WHILE IT CAN'T DO ANYTHING about the brisk city breezes, National Waste Services, a Chicago-based division of Allied Waste Industries, is helping Windy City residents sleep a little more soundly by reducing diesel engine noise associated with refuse truck operations. The company recently tested a new hydraulic pump system that may soon be emulated in other Allied divisions across the country because of its success in increasing the peace and quiet.
According to National Waste, it wanted to eliminate excess diesel engine noise typically associated with the truck's hydraulic functions (engine rev-up), while simultaneously reducing the original sweep/pack cycle time to improve productivity. To achieve these goals, the company installed a new Denison Hydraulics pump system from Parker Hydraulics and upgraded the control valves on a Leach Packmaster 2RII. The pump setup, an operate-at-standard-idle-speed (OASIS) system, consists of a double-vane pump, unloader valves, an inlet recirculation block and electronic control module. This system provides enough flow to allow the operator to work the hydraulic functions while the engine remains at idle.
The problem with noise associated with refuse trucks is that the hydraulic cylinders used to grab, lift, pack and eject trash are typically powered by a single-section, fixed-displacement pump that produces flow proportional to engine speed. To supply enough power to operate the hydraulics, the engine speed usually must be increased, thereby creating more noise.
One solution is to use a larger pump to reduce engine speed and maintain or increase the hydraulic flow at idle. However, larger pumps are not only more expensive, but the higher pump flow also can increase hydraulic system heat, leading to premature fluid breakdown and component failure. When the engine speed increases during acceleration and over-the-road operations, the increased heat generated by excess flow through the hydraulic system must be compensated for.

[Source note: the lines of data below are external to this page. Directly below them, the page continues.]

(** * A shallow embedding of the terminal Pac-Man of [src/main.cpp]

    The development follows the source top to bottom: machine integers,
    the three enumerations, the [player] and [enemy] structs with their
    member functions, the map loader [get_map_str], the per-frame
    [update_map], and finally the body of the [while] loop of [main],
    here called [tick].

    Conventions.
    - [size_t] is a [Z] in [0, 2^64); every [size_t] operation of the
      source is followed by [wrap64].
    - [int] is a [Z] in [-2^31, 2^31); the result of every [int]
      operation goes through [to_int] (two's complement wrap-around).
    - [std::array<std::array<char, width>, height>] is a list of
      [height] rows of [width] characters.  An index outside the array is
      not given a meaning: the access yields the error [OutOfBounds].
    - [std::vector<std::string>] is a list of lists of characters. *)

From Stdlib Require Import ZArith List Ascii String Bool Lia.
Import ListNotations.

#[local] Open Scope char_scope.
#[local] Open Scope Z_scope.

(** ** Machine integers *)

Definition SIZE_MOD : Z := 2 ^ 64.
Definition UINT_MAX : Z := 2 ^ 32 - 1.

Definition wrap64 (z : Z) : Z := z mod SIZE_MOD.

(** [(int) z]: reduction to the signed 32-bit range. *)
Definition to_int (z : Z) : Z := (z + 2 ^ 31) mod 2 ^ 32 - 2 ^ 31.
Lemma switchPrevention_rewrites_headers_witness :
  exists entries,
    Tab.switchPrevention_pass Sample.signedIn
      (UrlString "https://third.example/api",
       Some {| headers := Some (HeadersObject {["content-type" := "application/json"]});
               method := Some "POST"; body := None |}) =
      (UrlString "https://third.example/api",
       Some {| headers := Some (PlainHeaders entries);
               method := Some "POST"; body := None |}) /\
    obj_get "Authorization" entries = Some (Tab.bearer (Tab.getAuthToken Sample.signedIn)) /\
    entries = [("Authorization", Tab.bearer (Tab.getAuthToken Sample.signedIn))].
Proof.
  apply (switchPrevention_rewrites_headers Sample.signedIn
           (UrlString "https://third.example/api")
           {| headers := Some (HeadersObject {["content-type" := "application/json"]});
              method := Some "POST"; body := None |}).
  reflexivity.
Defined.

(** X17.  Neither wrapper touches a request when no token is cached, and
    the wrapper of [applySwitchPreventionToFetch] also leaves a call without
    [init] alone; [ensureTokenInRequests] then only supplies the empty
    [init]. *)
Theorem wrappers_idle_without_token (w : World) (input : RequestInfo)
    (init : option RequestInit) :
  Tab.getAuthToken w = VNull ->
  Tab.switchPrevention_pass w (input, init) = (input, init) /\
  Tab.sentAuthorization (Tab.ensureToken_pass w (input, init)) =
    Tab.sentAuthorization (input, init) /\
  Tab.switchPrevention_pass w (input, None) = (input, None).
Proof.
  intros Hnull. unfold Tab.switchPrevention_pass, Tab.ensureToken_pass.
  cbn [fst snd]. rewrite Hnull. cbn [truthy]. rewrite andb_false_r.
  repeat split; now destruct init.
Qed.

Lemma wrappers_idle_without_token_witness :
  Tab.switchPrevention_pass Sample.world
    (UrlString "/api/x", explicitInit [("Accept", "text/plain")]) =
    (UrlString "/api/x", explicitInit [("Accept", "text/plain")]) /\
  Tab.sentAuthorization
    (Tab.ensureToken_pass Sample.world
       (UrlString "/api/x", explicitInit [("Accept", "text/plain")])) =
    Tab.sentAuthorization (UrlString "/api/x", explicitInit [("Accept", "text/plain")]) /\
  Tab.switchPrevention_pass Sample.world (UrlString "/api/x", None) =
    (UrlString "/api/x", None).
Proof.
  apply (wrappers_idle_without_token Sample.world (UrlString "/api/x")
           (explicitInit [("Accept", "text/plain")])).
  reflexivity.
Defined.

(** Witnesses for the two lemmas of [FetchFacts] on explicit headers. *)
Lemma ensureToken_keeps_explicit_header_witness :
  Tab.sentAuthorization
    (Tab.ensureToken_pass Sample.signedIn
       (UrlString "/api/x",
        Some {| headers := Some (PlainHeaders [("AUTHORIZATION", "Basic abc")]);
                method := None; body := None |})) = Some "Basic abc".
Proof.
  apply (ensureToken_keeps_explicit_header Sample.signedIn (UrlString "/api/x")
           {| headers := Some (PlainHeaders [("AUTHORIZATION", "Basic abc")]);
              method := None; body := None |} "Basic abc").
  - reflexivity.
  - eexists. reflexivity.
Defined.

Lemma ensureToken_adds_only_when_witness :
  (Str.startsWith "/" "/api/x" || Str.startsWith (origin Sample.signedIn) "/api/x" ||
   Str.includes
     (match supabaseUrl Sample.signedIn with Some u => u | None => EmptyString end)
     "/api/x") = true /\
  truthy (Tab.getAuthToken Sample.signedIn) = true /\
  Tab.Headers_new None !! "authorization" = None /\
  Tab.sentAuthorization (Tab.ensureToken_pass Sample.signedIn (UrlString "/api/x", None)) =
    Some (Tab.bearer (Tab.getAuthToken Sample.signedIn)).
Proof.
  apply (ensureToken_adds_only_when Sample.signedIn (UrlString "/api/x") None).
  vm_compute. discriminate.
Defined.

End MoreFetchFacts.

(** ** More about the auth context *)

Module MoreAuthFacts.
Import JSON JS Aux JSONFacts.
(** X27 (the rewriter of pattern references, in place and on values): on a
    document as the decoder builds it, the rewriter that copies the profile
    and assigns into the objects of the copy raises exactly when the
    rewriter on values does, and otherwise returns an object that reads as
    the value the latter returns.  The keys of every dict are distinct, and
    the recursion depth covers the depth of the document. *)
Theorem remap_pattern_ids_in_place (j : json) (m : dict key Heap.scalar)
  (fuel : nat) (h0 : list Heap.obj) (v : Heap.val) (h : list Heap.obj) :
  distinct_keys j = true -> json_depth j <= fuel ->
  Heap.of_json j h0 = (Ok v, h) ->
  match _remap_pattern_ids j (scalar_mapping m) with
  | Ok j' =>
      exists v' h',
        Heap._remap_pattern_ids fuel v m h = (Ok v', h') /\
        Heap.read (S (json_depth j')) h' v' = Some j'
  | Err _ => exists e h', Heap._remap_pattern_ids fuel v m h = (Err e, h')
  end.
Proof.
  intros Hdk Hfuel Hof.
  destruct (of_json_represents j h0)
    as (v0 & h1 & fp & Hof' & Hr & Hnd & _ & _ & _).
  rewrite Hof in Hof'. injection Hof' as <- <-.
  destruct (deepcopy_represents j fuel Hdk Hfuel h v fp [] Hr Hnd)
    as (v' & memo' & h' & fp' & Hcopy & Hr' & Hnd' & _ & _ & _ & _);
    [done|].
  unfold Heap._remap_pattern_ids.
  rewrite (hbind_Ok _ _ _ _ _ Hcopy). cbn [fst].
  rewrite <- hbind_assoc.
  destruct fuel as [|fuel].
  { destruct j; simpl in Hfuel; try lia; inversion Hr'; subst;
      by eexists _, _. }
  pose proof (in_place_pattern_ids m fuel h' v' j fp' Hfuel Hr' Hnd') as Hin.
  cbv beta in Hin.
  destruct (_remap_pattern_ids j (scalar_mapping m)) as [j'|e].
  - destruct Hin as (h2 & fp2 & Hbody & Hr2 & _ & _).
    exists v', h2. split.
    + by rewrite (hbind_Ok _ _ _ _ _ Hbody).
    + eapply represents_read; [exact Hr2|lia].
  - destruct Hin as (e' & h2 & Hbody). exists e', h2.
    by rewrite (hbind_Err _ _ _ _ _ Hbody).
Qed.
Section In_place_profiles.
Import Heap.

Lemma is_str_represents h c a f s :
  represents h c a f -> h_is_str s a = is_str s c.
Proof. intros Hr. by inversion Hr. Qed.

Lemma h_truthy_heap a h : snd (h_truthy a h) = h.
Proof.
  destruct a as [[| | |]|l]; try done. simpl. unfold hbind, load.
  destruct (h !! l) as [[[|]|[|]]|]; done.
Qed.

(** [v = x.get(k); if v: body(v)] is [if x.get(k): body(x[k])]. *)
Lemma h_under_get k body x h :
  hbind (h_get x k)
    (fun v => hbind (h_truthy v)
                (fun b : bool => if b then body v else hret tt)) h
  = h_under k body x h.
Proof.
  unfold h_under. destruct x as [c|l]; [done|].
  destruct (h !! l) as [[items|entries]|] eqn:Hl.
  - assert (Hg : h_get (VRef l) k h = (Err (AttributeError "get"), h)).
    { simpl. unfold hbind, load. by rewrite Hl. }
    by rewrite !(hbind_Err _ _ _ _ _ Hg).
  - rewrite !(hbind_Ok _ _ _ _ _ (h_get_dict _ _ _ k Hl)).
    destruct (dict_get k entries) as [a|] eqn:Ha; cbn [from_option id];
      [|done].
    pose proof (h_truthy_heap a h) as Hh.
    destruct (h_truthy a h) as [[[|]|e] h1] eqn:Ht; simpl in Hh; subst h1.
    + rewrite !(hbind_Ok _ _ _ _ _ Ht).
      by rewrite (hbind_Ok _ _ _ _ _ (h_getitem_dict _ _ _ k a Hl Ha)).
    + by rewrite !(hbind_Ok _ _ _ _ _ Ht).
    + by rewrite !(hbind_Err _ _ _ _ _ Ht).
  - assert (Hg : h_get (VRef l) k h = (Err ReferenceError, h)).
    { simpl. unfold hbind, load. by rewrite Hl. }
    by rewrite !(hbind_Err _ _ _ _ _ Hg).
Qed.
(** [s.trimStart()] *)
Fixpoint trimStart (s : string) : string :=
  match s with
  | EmptyString => EmptyString
  | String a s' => if isSpace a then trimStart s' else s
  end.

(** [s.trimEnd()] *)
Fixpoint trimEnd (s : string) : string :=
  match s with
  | EmptyString => EmptyString
  | String a s' =>
      let r := trimEnd s' in
      if isSpace a && String.eqb r EmptyString then EmptyString else String a r
  end.

(** [s.trim()] *)
Definition trim (s : string) : string := trimEnd (trimStart s).

(** [s] without a final [c], if it ends with one. *)
Fixpoint dropTrailing (c : ascii) (s : string) : string :=
  match s with
  | EmptyString => EmptyString
  | String a EmptyString => if Ascii.eqb a c then EmptyString else s
  | String a s' => String a (dropTrailing c s')
  end.

(** [s.replace(/^\(|\)$/g, '')] *)
Definition stripParens (s : string) : string :=
  let s1 := match s with
            | String a s' => if Ascii.eqb a "("%char then s' else s
            | EmptyString => s
            end in
  dropTrailing ")"%char s1.

(** The loop [for (const parent of parents)] of [getPolityDisplayName]. *)
Fixpoint firstForeignParent (name : string) (parents : list string) : option string :=
  match parents with
  | [] => None
  | parent :: rest =>
      let cleanParent := stripParens (trim parent) in
      if String.eqb cleanParent name then firstForeignParent name rest
      else Some cleanParent
  end.

(** [getPolityDisplayName(props)]: the name, with the first parent that is
    not the polity itself. *)
Definition getPolityDisplayName (props : polity) : string :=
  let name := Name props in
  let parents :=
    List.filter (λ p, negb (String.eqb (trim p) EmptyString)) (split ";"%char (MemberOf props)) in
  match firstForeignParent name parents with
  | Some cleanParent => name +:+ " (" +:+ cleanParent +:+ ")"
  | None => name
  end.

(** An entry of the location history. *)
Record historyEntry := HistoryEntry {
  h_name : string;
  h_displayName : string;
  h_fromYear : Z;
  h_toYear : Z;
  h_area : option Z;
  h_color : string;
  h_polity : polity;
}.

(** The object pushed on [history] for a fragment. *)
Definition entryOf (colorOf : string → string) (p : polity) : historyEntry :=
  {| h_name := Name p; h_displayName := getPolityDisplayName p;
     h_fromYear := FromYear p; h_toYear := ToYear p; h_area := Area p;
     h_color := colorOf (Name p); h_polity := p |}.

(** [Array.prototype.sort] with the comparator [(a, b) => key(a) - key(b)]:
    ascending by key, entries of equal key in their original order. *)
Fixpoint insertBy {A : Type} (key : A → Z) (x : A) (l : list A) : list A :=
  match l with
  | [] => [x]
  | y :: l' => if key y <? key x then y :: insertBy key x l' else x :: l
  end.

(** The sort as repeated insertion from the right. *)
Definition sortBy {A : Type} (key : A → Z) (l : list A) : list A :=
  foldr (insertBy key) [] l.

(** The key [`${Name}_${FromYear}_${ToYear}`] of the [seen] set.  A decimal
    year contains no underscore, so the string determines the triple. *)
Definition historyKey (p : polity) : string * Z * Z := (Name p, FromYear p, ToYear p).

(** One iteration of [for (const polity of sortedPolities)] over
    [(history, seen)]. *)
Definition collectStep (colorOf : string → string) (lon lat : Q)
    (acc : list historyEntry * gset (string * Z * Z)) (p : polity)
  : result (list historyEntry * gset (string * Z * Z)) :=
  let '(history, seen) := acc in
  if startsWith "("%char (Name p) then Ok acc
  else
    b ← pointInGeometry lon lat (geometry p) 0;
    if b : bool then
      if bool_decide (historyKey p ∈ seen) then Ok acc
      else Ok (history ++ [entryOf colorOf p], {[historyKey p]} ∪ seen)
    else Ok acc.

(** [last.toYear = Math.max(last.toYear, entry.toYear)] *)
Definition widen (l entry : historyEntry) : historyEntry :=
  {| h_name := h_name l; h_displayName := h_displayName l;
     h_fromYear := h_fromYear l;
     h_toYear := Z.max (h_toYear l) (h_toYear entry);
     h_area := h_area l; h_color := h_color l; h_polity := h_polity l |}.

(** One iteration of [for (const entry of history)] over [merged]. *)
Definition mergeStep (merged : list historyEntry) (entry : historyEntry) : list historyEntry :=
  match last merged with
  | Some l =>
      if String.eqb (h_name l) (h_name entry) && (h_fromYear entry <=? h_toYear l + 5)
      then removelast merged ++ [widen l entry]
      else merged ++ [entry]
  | None => merged ++ [entry]
  end.

(** [getLocationHistory(lon, lat)] *)
Definition getLocationHistory (st : state) (lon lat : Q) : result (list historyEntry) :=
  let sortedPolities := sortBy FromYear (allPolities st) in
  '(history, _) ← for_of (collectStep (getColor st) lon lat) sortedPolities ([], ∅);
  let history := sortBy h_fromYear history in
  Ok (foldl mergeStep [] history).

(** The interval shown for an entry. *)
Definition interval (e : historyEntry) : string * Z * Z :=
  (h_name e, h_fromYear e, h_toYear e).

(** ** The polity at a point (js/utils.js) *)

(** The loop of [getPolityAtPoint] over the polities still to be examined. *)
Fixpoint firstPolityAt (lon lat : Q) (year : Z) (l : list polity) : result (option polity) :=
  match l with
  | [] => Ok None
  | p :: rest =>
      if isParenthetical (Name p) then firstPolityAt lon lat year rest
      else if inRange year p then
        b ← pointInGeometry lon lat (geometry p) 0;
        if b : bool then Ok (Some p) else firstPolityAt lon lat year rest
      else firstPolityAt lon lat year rest
  end.

(** [getPolityAtPoint(lon, lat, year)]: the polity that controls the point. *)
Definition getPolityAtPoint (st : state) (lon lat : Q) (year : Z) : result (option polity) :=
  firstPolityAt lon lat year (allPolities st).

(** ** Leaderboard and stats panel (js/leaderboard.js) *)

(** [new Set(visiblePolities.map(p => p.properties.Name)).size] in
    [updateStatsPanel] (js/leaderboard.js). *)
Definition civCount (visible : list polity) : nat :=
  size (list_to_set (Name <$> visible) : gset string).

(** [state.polityFoundingYears[p.properties.Name] ?? p.properties.FromYear]
    (leaderboard and territory panel). *)
Definition foundingYearOf (st : state) (p : polity) : Z :=
  default (FromYear p) (polityFoundingYears st !! Name p).

(** [const age = year - foundingYear] *)
Definition polityAge (st : state) (p : polity) (year : Z) : Z :=
  year - foundingYearOf st p.

(** ** The cities of a territory (js/utils.js) *)

(** The object pushed on [cities] by [getCitiesInPolity]. *)
Record cityInfo := CityInfo {
  ci_name : string;
  ci_pop : Z;
  ci_founded : Z;
  ci_coords : Q * Q;
}.

(** One iteration of the loop of [getCitiesInPolity] over [cities]. *)
Definition citiesInPolityStep (p : polity) (year : Z) (cities : list cityInfo) (c : city)
  : result (list cityInfo) :=
  popData ← getPopulationForYear c year;
  match popData with
  | None => Ok cities
  | Some d =>
      let '(lon, lat) := coordinates c in
      b ← pointInGeometry lon lat (geometry p) CITY_TERRITORY_TOLERANCE;
      Ok (if b : bool
          then cities ++ [{| ci_name := city_name c; ci_pop := pop d;
                             ci_founded := minYear c; ci_coords := (lon, lat) |}]
          else cities)
  end.

(** [getCitiesInPolity(polity, year)]: the cities of the territory, the most
    populous first ([cities.sort((a, b) => b.pop - a.pop)]). *)
Definition getCitiesInPolity (st : state) (p : polity) (year : Z) : result (list cityInfo) :=
  cities ← for_of (citiesInPolityStep p year) (allCities st) [];
  Ok (sortBy (λ c, - ci_pop c) cities).

(** ** Bounding boxes (js/utils.js) *)

(** A JavaScript number as the bounding boxes hold it: a rational, an
    infinity, or [NaN]. *)
Inductive jsnum := NaN | NegInfinity | Finite (q : Q) | Infinity.
(** ** The settings namespace *)

(** The entries of the LOGGING dictionary that depend on DEBUG or on
    the log file, next to the fixed level of the file handler. *)
Record Logging : Type := {
  console_level : str;
  console_formatter : str;
  file_level : str;
  file_filename : path;
  root_handlers : list str;
  root_level : str
}.

(** The names bound when the script has run to its end.  A name that
    only one branch binds is optional. *)
Record Settings : Type := {
  BASE_DIR : path;
  SECRET_KEY : value;
  DEBUG : bool;
  ALLOWED_HOSTS : list str;
  DATABASE_URL : value;
  DATABASES : list (str * DbConfig);
  CORS_ALLOW_CREDENTIALS : bool;
  CORS_ALLOW_ALL_ORIGINS : option bool;
  CORS_ALLOWED_ORIGINS : option (list str);
  LOGGING : Logging;
  EMAIL_BACKEND : str;
  DEFAULT_FROM_EMAIL : value;
  EMAIL_HOST : value;
  EMAIL_PORT : value;
  EMAIL_USE_TLS : bool;
  EMAIL_HOST_USER : value;
  EMAIL_HOST_PASSWORD : value
}.

(** ** The script, block by block *)

Definition warn_secret_key : str :=
  lit "WARNING: Secret key not set. Using a random secret key.".
Definition warn_debug : str :=
  lit "WARNING: Debug mode is enabled.".
Definition warn_sqlite : str :=
  lit "WARNING: No database URL found in the environment. Using SQLite.".
Definition warn_cors_all : str :=
  lit "WARNING: All CORS origins are allowed.".
Definition warn_cors_none : str :=
  lit "WARNING: No CORS origins are allowed.".

Definition sqlite_url : str := lit "sqlite:///db.sqlite3".

(** Lines 17-20. *)
Definition secret_key_block (w : World) (env : gmap str str) : Script value :=
  let secret_key := os_getenv env (lit "SECRET_KEY") PyNone in
  if negb (truthy secret_key) then
    let secret_key := PyStr (get_random_secret_key w) in
    _ ← print warn_secret_key;
    mret secret_key
  else mret secret_key.

(** Lines 24-26. *)
Definition debug_block (env : gmap str str) : Script bool :=
  let debug :=
    value_eqb (os_getenv env (lit "DEBUG") (PyStr (lit "False")))
              (PyStr (lit "True")) in
  _ ← (if debug then print warn_debug else mret tt);
  mret debug.

(** Line 30. *)
Definition allowed_hosts_block (env : gmap str str) : Script (list str) :=
  str_split (os_getenv env (lit "ALLOWED_HOSTS") (PyStr (lit "localhost"))) comma.

(** Lines 91-100. *)
Definition database_block (w : World) (env : gmap str str)
    : Script (value * list (str * DbConfig)) :=
  let database_url := os_getenv env (lit "DATABASE_URL") PyNone in
  database_url ←
    (if negb (truthy database_url) then
       _ ← print warn_sqlite;
       mret (PyStr sqlite_url)
     else mret database_url);
  default ← dj_database_url_config w env database_url 600;
  mret (database_url, [(lit "default", default)]).

(** The list comprehension of lines 149-153,
    [[origin.strip() for origin in pieces if origin.strip()]]. *)
Definition stripped_origins (pieces : list str) : list str :=
  strip <$> filter (fun origin => strip origin ≠ []) pieces.

(** Lines 144-155. *)
Definition cors_block (env : gmap str str)
    : Script (bool * option bool * option (list str)) :=
  let cors_allow_credentials := true in
  if value_eqb (os_getenv env (lit "CORS_ALLOWED_ORIGINS") PyNone)
               (PyStr (lit "*")) then
    _ ← print warn_cors_all;
    mret (cors_allow_credentials, Some true, None)
  else
    pieces ← str_split
      (os_getenv env (lit "CORS_ALLOWED_ORIGINS") (PyStr (lit ""))) comma;
    let cors_allowed_origins := stripped_origins pieces in
    _ ← (if bool_decide (cors_allowed_origins = [])
         then print warn_cors_none else mret tt);
    mret (cors_allow_credentials, None, Some cors_allowed_origins).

On the other hand, the Allied test system employs a double-vane pump that reduced the original cycle time by 8 to 10 seconds, while keeping the engine speed steady at 650 revolutions per minute (rpm). At higher engine speeds, one section of the double-vane pump unloads its flow directly back to the pump's inlet, reducing the total flow to the system. Less flow means less generated heat. The vane pump technology also provided more efficiency at lower turning speeds than the standard gear pump, reducing leakage and system heat. During normal truck functions, however, the increased flow to the truck's hydraulic control circuit still generated more heat than the original system. So to reduce the heat input, truck engineers replaced the original equipment control valves with larger, higher-flow versions. Bigger valves restrict flow less, and thus, generate less heat.
Bob Bulthuis, fleet maintenance supervisor for National Waste, says he is pleased with the test's initial results and anticipates long-term maintenance benefits. “Operating the engine at idle should not only improve fuel economy and reduce noise, I expect it also will reduce normal engine wear and tear because the rev-up features are no longer needed,” he says.
Yet drivers and customers receive the most benefits. Ken Doot, a test truck operator, says he has received compliments from customers because of the quiet operation. “It's great because I don't disturb the surrounding homes and businesses when I am on the street or in an alley picking up,” he says. “The quieter operation is a lot easier on my hearing, too.”
Further testing of the system in other regions of the country is currently underway with a number of refuse truck fleets and several refuse body suppliers.